Następnie bardzo szerokim echem odbił się błąd rzeczowy, jaki popełnił chatbot, odpowiadając na pytanie: „o jakich nowych odkryciach Kosmicznego Teleskopu Jamesa Webba mogę powiedzieć 9-latkowi?”. Oprócz kilku dobrych odpowiedzi pojawiła się jedna, do której choćby ustosunkowała się NASA. Bard stwierdził bowiem, ze wspomniany teleskop wykonał pierwsze zdjęcia planety spoza Układu Słonecznego, czyli tzw. egzoplanety.
NASA zwróciła jednak uwagę, iż to Ekstremalnie Wielki Teleskop Europejskiego Obserwatorium Południowego jako pierwszy wykonał takie zdjęcia i miało to miejsce już w 2004 roku. Błąd ten sprawił, iż wartość Alphabetu (do którego należy Google) spadła o ponad 100 miliardów dolarów. Przy okazji widać, iż odpowiedź bota, która wydaje się być prawdziwą, w rzeczywistości taką nie jest, co rodzi pewne kontrowersje w kontekście rzetelności sztucznej inteligencji.

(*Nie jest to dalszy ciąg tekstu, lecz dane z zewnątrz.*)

(** ** Sums *)

Lemma shl_align_spec (p : positive) (k k' : Z) :
  Z.pos (fst (shl_align p k k')) = Z.pos p * 2 ^ (k - snd (shl_align p k k')) /\
  snd (shl_align p k k') = Z.min k k'.
Proof.
  unfold shl_align. destruct (k' - k) as [| d | d] eqn:Ed; cbn [fst snd].
  - rewrite Z.sub_diag. lia.
  - rewrite Z.sub_diag. lia.
  - rewrite iter_double. replace (k - k') with (Z.pos d) by lia. lia.
Qed.

(** Units are kept by a shift to a smaller exponent. *)
Lemma aligned_units (p : positive) (e k u : Z) :
  e0 <= k <= e -> u = Z.pos p * 2 ^ (e - e0) ->
  u = Z.pos (fst (shl_align p e k)) * 2 ^ (k - e0).
Proof.
  intros Hk ->. destruct (shl_align_spec p e k) as [-> ->].
  rewrite <- Z.mul_assoc, <- Z.pow_add_r by lia. do 2 f_equal. lia.
Qed.

(** A whole number of any quanta rounds. *)
Lemma binary_round_spec (s : bool) (p : positive) (k u b : Z) :
  b <= k -> u = Z.pos p * 2 ^ (k - b) ->
  to_bits (binary_round (m + 1) emax s p k) =
  FpResult.bits (ieee_round format FpRounding.Nearest s (ratio u 1 b) (b + Z.log2 u)).
Proof.
  intros Hk Hu. pose proof (pow2_pos (k - b) ltac:(lia)).
  assert (0 < u) as Hpos by lia.
  assert (Z.log2 u = Z.log2 (Z.pos p) + (k - b)) as Hl by (rewrite Hu, Z.log2_mul_pow2 by lia; lia).
  assert (magnitude_ok (ratio u 1 b)) as Hx by (apply ratio_ok; lia).
  unfold binary_round. rewrite digits2_log2.
  replace (Z.log2 (Z.pos p) + 1 + k) with (b + Z.log2 u + 1) by lia. rewrite fexp_quantum.
  destruct (shl_align_spec p k (quantum format (b + Z.log2 u))) as [Hp' Hk'].
  destruct (shl_align _ _ _) as [p' k']. cbn [fst snd] in *.
  apply rounding_spec; [exact Hx | apply ratio_exponent, Hpos | | lia].
  apply stands_exact; [exact Hx | lia |]. apply represents_scaled.
  rewrite Hp', Hu, <- !Z.mul_assoc, <- !Z.pow_add_r by lia. do 2 f_equal. lia.
Qed.

#[local] Abbreviation delivers_here o bits := (delivers_bits format o bits).

Lemma nan_delivered (o : outcome) :
  match o with Number _ => False | _ => True end -> delivers_here o (to_bits S754_nan).
Proof. destruct o; [intros _ | intros _ | intros []]; destruct format; reflexivity. Qed.

Lemma infinity_delivered (s : bool) :
  delivers_here (Number (FpResult.exact (signed_infinity format s))) (to_bits (S754_infinity s)).
Proof. destruct format, s; reflexivity. Qed.

Lemma zero_delivered (s : bool) :
  delivers_here (Number (FpResult.exact (zero format s))) (to_bits (S754_zero s)).
Proof. destruct format, s; reflexivity. Qed.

Google wystosowało swego rodzaju listę nakazów i zakazów, które miałyby sprowadzić naukę chatbota na odpowiednie tory. Bard uczy się na przykładach, a więc zadawane mu pytania powinny być przemyślane i utrzymane w neutralnym tonie. Nie wolno więc opisywać go jako osoby czy przypisywać mu ludzkich cech, a ponadto należy unikać rozmów o charakterze religijnym, rasowym, narodowościowym, płciowym czy ideologicznym.
Jak widać, nim Bard stanie się naszym wirtualnym przyjacielem, czeka go jeszcze sporo nauki. Szczególnie, iż zdążył już zaliczyć bardzo kosztowną wpadkę. Nie zmienia to jednak faktu, iż sztuczna inteligencja rozwija się w zawrotnym tempie i nic nie wskazuje na to, by w tym temacie miało się coś zmienić.